Walking a labyrinth can be a profound experience. In our town, we have a simple labyrinth, marked on the earth with stones in a circle of redwoods. I love to walk it, using it as a moving meditation.

There are many ways to walk a labyrinth. You can find very specific instructions for what to do as you walk one – even eHow has a page on how to walk one.

I like to approach labyrinth walking more casually, without a set procedure. Sometimes I set an intention, but more often I simply start to walk and see what experiences it brings. It always takes me out of linearity. We are so accustomed to seeing life – our hours, days, years – as a line that progresses from one place to another. The latter place is usually a goal. We try to find the straightest way to the goal. We measure the distance in our minds. If it’s a car trip, we watch our progress on a map. But getting to the center of a labyrinth is like the “long and winding road”. You come closer to the center and your mind may start to try to measure how close you are to the “end”. Just then, you find yourself taking a turn that leads you back out toward the edge.
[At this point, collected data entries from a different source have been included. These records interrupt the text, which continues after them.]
(* ===== verification/EthashData.v ===== *)
(** The epoch tables of libethhash/data_sizes.h: the byte sizes of the dataset and
    of the cache for 2048 epochs. *)
From Stdlib Require Import ZArith List.
Import ListNotations.
Local Open Scope Z_scope.
(** [callback n] says whether the call of the callback before node [n] returns
    non-zero; a callback with fewer than 100 nodes divides by zero. *)
Fixpoint full_data_loop (k : nat) (max_n n : Z) (light : ethash_light) (callback : option (Z -> bool))
    : option (option (list node)) :=
  match k with
  | O => Some (Some [])
  | S k =>
      let! stop := match callback with
                   | None => Some false
                   | Some cb => if max_n / 100 =? 0 then None else Some ((n mod (max_n / 100) =? 0) && cb n)
                   end in
      if stop : bool then Some None
      else
        let! item := ethash_calculate_dag_item n light in
        let! rest := full_data_loop k max_n (n + 1) light callback in
        Some (option_map (cons item) rest)
  end.

Definition ethash_compute_full_data (full_size : Z) (light : ethash_light) (callback : option (Z -> bool))
    : option (option (list node)) :=
  if negb (full_size mod 128 =? 0) || negb (full_size mod 64 =? 0) then Some None
  else
    let max_n := u32 (full_size / 64) in
    full_data_loop (Z.to_nat max_n) max_n 0 light callback.

(** ** ethash_hash *)

(** dag_node: an entry of full_nodes, or a calculated item when that is NULL.  The
    code reads the item through a pointer to a block-scoped local after the block
    has ended; the model takes the value that was stored there. *)
Definition dag_node (full_nodes : option (list node)) (light : option ethash_light) (i : Z) : option node :=
  match full_nodes with
  | Some nodes => nodes !! Z.to_nat i
  | None => let! light := light in ethash_calculate_dag_item i light
  end.

(** One access: both halves of the mix are folded with the page's nodes. *)
Definition access (nodes : Z -> option node) (num_full_pages s0 : Z) (mix : list Z) (i : nat) : option (list Z) :=
  let! m := mix !! (i mod MIX_WORDS)%nat in
  let index := fnv_hash (Z.lxor s0 (Z.of_nat i)) m mod num_full_pages in
  let! d0 := nodes (u32 (u32 (MIX_NODES * index) + 0)) in
  let mix := zip_with fnv_hash (take NODE_WORDS mix) d0 ++ drop NODE_WORDS mix in
  let! d1 := nodes (u32 (u32 (MIX_NODES * index) + 1)) in
  Some (take NODE_WORDS mix ++ zip_with fnv_hash (drop NODE_WORDS mix) d1).

(** [reduction] of the four words from [w], written to mix->words[w / 4]. *)
Definition compress (mix : list Z) (w : nat) : list Z :=
  let reduction := lane mix w in
  let reduction := fnv_hash reduction (lane mix (w + 1)) in
  let reduction := fnv_hash reduction (lane mix (w + 2)) in
  let reduction := fnv_hash reduction (lane mix (w + 3)) in
  <[(w / 4)%nat := reduction]> mix.

(** The result and the mix hash; [Some None] is [return false]. *)
Definition ethash_hash (full_nodes : option (list node)) (light : option ethash_light) (full_size : Z)
    (header_hash : list Z) (nonce : Z) : option (option (list Z * list Z)) :=
  if negb (full_size mod 32 =? 0) then Some None
  else
    let s_mix := bytes_node (mix_512 (header_hash ++ le_bytes 8 nonce)) in
    let mix := map (fun w => lane s_mix (w mod NODE_WORDS)) (seq 0 MIX_WORDS) in
    let num_full_pages := u32 (full_size / 128) in
    if num_full_pages =? 0 then None
    else
      let! mix := foldM (access (dag_node full_nodes light) num_full_pages (lane s_mix 0)) mix
                    (seq 0 ETHASH_ACCESSES) in
      let mix := fold_left compress [0; 4; 8; 12; 16; 20; 24; 28]%nat mix in
      let mix_hash := node_bytes (take 8 mix) in
      Some (Some (result_256 (node_bytes s_mix ++ mix_hash), mix_hash)).

(** A field the code leaves unset is [None]. *)
Record ethash_return_value : Type := mkret { result : option (list Z); mix_hash : option (list Z); success : bool }.

Definition to_return_value (r : option (list Z * list Z)) : ethash_return_value :=
  match r with
  | Some (res, mh) => mkret (Some res) (Some mh) true
  | None => mkret None None false
  end.

Definition ethash_light_compute_internal (light : ethash_light) (full_size : Z) (header_hash : list Z) (nonce : Z)
    : option ethash_return_value :=
  let! r := ethash_hash None (Some light) full_size header_hash nonce in
  Some (to_return_value r).

Definition ethash_light_compute (light : ethash_light) (header_hash : list Z) (nonce : Z) : option ethash_return_value :=
  let! full_size := ethash_get_datasize (block_number light) in
  ethash_light_compute_internal light full_size header_hash nonce.

(** The data of an ethash_full handler and its file_size. *)
Definition ethash_full_compute (data : list node) (file_size : Z) (header_hash : list Z) (nonce : Z)
    : option ethash_return_value :=
  let! r := ethash_hash (Some data) None file_size header_hash nonce in
  Some (to_return_value r).

(** ** Quick verification *)

Definition ethash_quick_hash (header_hash : list Z) (nonce : Z) (mix_hash : list Z) : list Z :=
  SHA3_256 (SHA3_512 (header_hash ++ le_bytes 8 nonce) ++ mix_hash).

(** ethash_check_difficulty (libethhash/internal.h): big-endian [<=]. *)
Fixpoint ethash_check_difficulty (hash boundary : list Z) : bool :=
  match hash, boundary with
  | h :: hash, b :: boundary => if h =? b then ethash_check_difficulty hash boundary else h <? b
  | _, _ => true
  end.

Definition ethash_quick_check_difficulty (header_hash : list Z) (nonce : Z) (mix_hash boundary : list Z) : bool :=
  ethash_check_difficulty (ethash_quick_hash header_hash nonce mix_hash) boundary.

(** ** Light clients *)

(** [calloc_ok] and [malloc_ok]: the allocations succeed. *)
Definition ethash_light_new_internal (calloc_ok malloc_ok : bool) (cache_size : Z) (seed : list Z)
    : option (option ethash_light) :=
  if negb calloc_ok || negb malloc_ok then Some None
  else
    let! nodes := ethash_compute_cache_nodes cache_size seed in
    Some (option_map (fun nodes => mklight nodes cache_size 0) nodes).

(** The returned pointer is used without a test for NULL. *)
Definition ethash_light_new (calloc_ok malloc_ok : bool) (block_number : Z) : option ethash_light :=
  let! seedhash := ethash_get_seedhash block_number in
  let! size := ethash_get_cachesize block_number in
  let! ret := ethash_light_new_internal calloc_ok malloc_ok size seedhash in
  let! light := ret in
  Some (mklight (cache light) (cache_size light) block_number).

End Ethash.

(** ** Nodes and hashes *)

Definition node_ok (n : node) : Prop := length n = NODE_WORDS.

Lemma SHA3_512_keccak m : SHA3_512 m = keccak512 m.
Proof. unfold SHA3_512, sha3_512, eth_sha3. cbn [Nat.div Nat.ltb]. now rewrite eth_hash_ok by (cbn; lia). Qed.

Lemma SHA3_256_keccak m : SHA3_256 m = SpongeSpec.keccak256 m.
Proof. unfold SHA3_256, sha3_256, eth_sha3. now rewrite eth_hash_ok by (cbn; lia). Qed.

Lemma sponge_bytes rate suffix n m : (n <= 200)%nat ->
  length (sponge rate suffix n m) = n /\ Forall is_byte (sponge rate suffix n m).
Proof.
  intros N. rewrite sponge_absorbed. destruct (absorbed rate (repeat 0 200%nat) m) as [b r].
  destruct (absorb_block_state b (pad_block rate suffix r)) as [L F].
  split; [rewrite length_take, L; lia | now apply Forall_take].
Qed.
(* ===== verification/EthashSizes.v ===== *)
(** The tables of libethhash/data_sizes.h are what libkawpow's ethash.cpp computes: the
    entry of every epoch is the largest prime number of items below the linear bound
    of the epoch.  The primes of the tables are found by trial division on the
    kernel's 63-bit integers, whose result is carried over to [Z.prime]. *)
From Stdlib Require Import ZArith Lia List Bool Znumtheory Uint63.
From stdpp Require Import base list.
From S2P Require Import Prelude Prime25519 Primes EthashData.
Import ListNotations.
Local Open Scope Z_scope.

(** ** Trial division *)

(** Whether no odd number from [d] on up to the square root of [n] divides it. *)
Fixpoint trial63 (fuel : nat) (d n : int) : option bool :=
  if (n <? d * d)%uint63 then Some true
  else match fuel with
       | O => None
       | S fuel => if (n mod d =? 0)%uint63 then Some false else trial63 fuel (d + 2)%uint63 n
       end.

Definition trial_fuel : nat := Z.to_nat 6000.
Definition odd_prime63 (n : Z) : option bool := trial63 trial_fuel 3%uint63 (Uint63.of_Z n).

(** The largest odd prime of [n], [n - 2], ... *)
Fixpoint down63 (k : nat) (n : Z) : option Z :=
  let! p := odd_prime63 n in
  if p : bool then Some n
  else match k with
       | O => None
       | S k => down63 k (n - 2)
       end.

(** An entry of a table of sizes, in items of [unit] bytes, [init] of them at first and
    [growth] more for every epoch. *)
Definition row63 (unit init growth : Z) '((epoch, size) : nat * Z) : bool :=
  match down63 60 (init + growth * Z.of_nat epoch - 1) with
  | Some p => size =? unit * p
  | None => false
  end.

Definition rows63 (unit init growth : Z) (sizes : list Z) : bool :=
  forallb (row63 unit init growth) (combine (seq 0 (length sizes)) sizes).

(** ** What it shows *)

Lemma trial63_ok n fuel : to_Z n < 2 ^ 31 -> 3 <= to_Z n -> Z.odd (to_Z n) = true -> forall d r,
  3 <= to_Z d < 2 ^ 17 -> Z.odd (to_Z d) = true -> sieved (to_Z n) (to_Z d) -> trial63 fuel d n = Some r ->
  (r = true <-> Z.prime (to_Z n)).
Proof.
  intros N N3 O. set (nz := to_Z n) in *. induction fuel as [|fuel IH]; intros d r D Od Sv E; cbn [trial63] in E;
    (assert (W : 2 ^ 62 < wB) by reflexivity); set (dz := to_Z d) in *;
    (assert (Dd : to_Z (d * d)%uint63 = dz * dz) by (rewrite mul_spec; fold dz; apply Z.mod_small; nia));
    (destruct (n <? d * d)%uint63 eqn:L;
      [injection E as <-; apply ltb_spec in L; rewrite Dd in L; fold nz in L; split; [intros _ | reflexivity];
       destruct (prime_dec nz) as [P|NP]; [now apply prime_alt|];
       destruct (prime_divisor nz ltac:(lia)) as (a & A & Dv & AA); [intros Q; now apply NP, prime_alt|];
       apply Z.prime_ge_2 in A; pose proof (odd_divisor nz a O Dv) as Oa;
       assert (a <> 2) by (intros ->; discriminate); exfalso; apply (Sv a); [nia | exact Oa | exact Dv]|]).
  - discriminate E.
  - assert (L' : dz * dz <= nz) by (apply Z.le_ngt; intros X; apply Bool.not_true_iff_false in L; apply L, ltb_spec; now rewrite Dd).
    destruct (n mod d =? 0)%uint63 eqn:M.
    + injection E as <-. split; [discriminate|]. intros P. apply Uint63.eqb_spec in M.
      assert (Mz : nz mod dz = 0) by (unfold nz, dz; rewrite <- mod_spec, M; reflexivity).
      apply Z.mod_divide in Mz; [|lia]. destruct (Z.divide_prime_r dz nz P Mz) as [?|[?|[?|?]]]; nia.
    + assert (Nz : ~ (dz | nz)).
      { intros Dv. apply Z.mod_divide in Dv; [|lia]. apply Bool.not_true_iff_false in M. apply M, Uint63.eqb_spec, to_Z_inj.
        rewrite mod_spec. exact Dv. }
      assert (D2 : to_Z (d + 2)%uint63 = dz + 2) by (rewrite add_spec; fold dz; change (to_Z 2) with 2; apply Z.mod_small; lia).
      apply (IH (d + 2)%uint63 r); try exact E; rewrite D2; [nia | now rewrite Z.odd_add, Od|].
      intros a A Oa. destruct (Z.lt_ge_cases a dz) as [?|G]; [now apply Sv|].
      assert (a = dz \/ a = dz + 1) as [->| ->] by lia; [exact Nz | rewrite Z.odd_add, Od in Oa; discriminate].
Qed.

Lemma odd_prime63_ok n r : 3 <= n < 2 ^ 31 -> Z.odd n = true -> odd_prime63 n = Some r -> (r = true <-> Z.prime n).
Proof.
  intros N O E. assert (Z1 : to_Z (Uint63.of_Z n) = n).
  { rewrite of_Z_spec. apply Z.mod_small. assert (2 ^ 62 < wB) by reflexivity. lia. }
  unfold odd_prime63 in E. rewrite <- Z1 in O |- *.
  refine (trial63_ok _ trial_fuel _ _ O 3%uint63 r _ eq_refl _ E); rewrite ?Z1; try lia; try (split; reflexivity || discriminate).
  intros a A. change (to_Z 3) with 3 in A. lia.
Qed.

Lemma down63_ok k : forall n r, 3 <= n < 2 ^ 31 -> Z.odd n = true -> down63 k n = Some r -> largest_prime n r.
Proof.
  induction k as [|k IH]; intros n r N O E; cbn [down63] in E;
    (destruct (odd_prime63 n) as [p|] eqn:T; [|discriminate E]); cbn [bind] in E;
    pose proof (odd_prime63_ok n p N O T) as P; (destruct p;
      [injection E as <-; split; [now apply P|]; split; [lia | auto]|]); [discriminate E|].
  assert (NP : ~ Z.prime n) by (intros Q; discriminate (proj2 P Q)).
  assert (N5 : 5 <= n).
  { assert (n <> 3) by (intros ->; exact (NP Z.prime_3)). assert (n <> 4) by (intros ->; discriminate). lia. }
  destruct (IH (n - 2) r) as (Pr & L & Mx); [lia | now rewrite Z.odd_sub, O | exact E|].
  split; [exact Pr|]. split; [lia|]. intros q Pq Q.
  destruct (Z.eq_dec q n) as [->|N1]; [contradiction|]. destruct (Z.eq_dec q (n - 1)) as [->|N2]; [|apply Mx; [exact Pq | lia]].
  assert (Ev : Z.odd (n - 1) = false) by (rewrite Z.odd_sub, O; reflexivity).
  pose proof (even_not_prime _ Pq Ev). lia.
Qed.

Lemma row63_ok unit init growth sizes e : rows63 unit init growth sizes = true -> length sizes = 2048%nat ->
  0 <= e < 2048 -> Z.even init = true -> Z.even growth = true -> 4 <= init -> 0 <= growth -> init + growth * 2048 <= 2 ^ 31 ->
  exists p, sizes !! Z.to_nat e = Some (unit * p) /\ largest_prime (init + growth * e) p.
Proof.
  intros R L E Ei Eg I G B. destruct (lookup_lt_is_Some_2 sizes (Z.to_nat e) ltac:(lia)) as [s Hs].
  unfold rows63 in R. rewrite forallb_forall in R. specialize (R (Z.to_nat e, s)). unfold row63 in R. rewrite Z2Nat.id in R by lia.
  assert (H : In (Z.to_nat e, s) (combine (seq 0 (length sizes)) sizes)).
  { apply list_elem_of_In. apply (list_elem_of_lookup_2 _ (Z.to_nat e)).
    change (combine (seq 0 (length sizes)) sizes) with (zip (seq 0 (length sizes)) sizes).
    rewrite lookup_zip_with, lookup_seq_lt, Hs by lia. reflexivity. }
  specialize (R H). destruct (down63 60 (init + growth * e - 1)) as [p|] eqn:D; [|discriminate R]. apply Z.eqb_eq in R. subst s.
  assert (Ev : Z.odd (init + growth * e) = false)
    by (rewrite Z.odd_add, Z.odd_mul, <- !Z.negb_even, Ei, Eg; reflexivity).
  apply down63_ok in D; [|nia | now rewrite Z.odd_sub, Ev].
  exists p. split; [exact Hs|]. destruct D as (P & Lp & M). split; [exact P|]. split; [lia|]. intros q Q Lq.
  destruct (Z.eq_dec q (init + growth * e)) as [->|N]; [|apply M; [exact Q | lia]].
  pose proof (even_not_prime _ Q Ev). nia.
Qed.

(** ** The tables *)

Lemma dag_sizes_prime : rows63 128 (2 ^ 23) (2 ^ 16) dag_sizes = true.
Proof. vm_compute. reflexivity. Qed.

Lemma cache_sizes_prime : rows63 64 (2 ^ 18) (2 ^ 11) cache_sizes = true.
Proof. vm_compute. reflexivity. Qed.

Lemma dag_sizes_largest e : 0 <= e < 2048 -> exists p, dag_sizes !! Z.to_nat e = Some (128 * p) /\
  largest_prime (2 ^ 23 + 2 ^ 16 * e) p.
Proof. intros E. apply (row63_ok 128 (2 ^ 23) (2 ^ 16) _ e dag_sizes_prime); (reflexivity || lia). Qed.

Lemma cache_sizes_largest e : 0 <= e < 2048 -> exists p, cache_sizes !! Z.to_nat e = Some (64 * p) /\
  largest_prime (2 ^ 18 + 2 ^ 11 * e) p.
Proof. intros E. apply (row63_ok 64 (2 ^ 18) (2 ^ 11) _ e cache_sizes_prime); (reflexivity || lia). Qed.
For me, the labyrinth mirrors life, which isn’t really linear. Walking it is a great way to relax into the twists and turns of life, to let go of the constant focus on future goals and the tendency to try to see how everything leads to something else. It’s a way of being in the Now. Martha Cuffy, who is seen in the photo walking a labyrinth with friends, expressed similar sentiments in a lovely post with a perfect title – Walk your Life in a Labyrinth.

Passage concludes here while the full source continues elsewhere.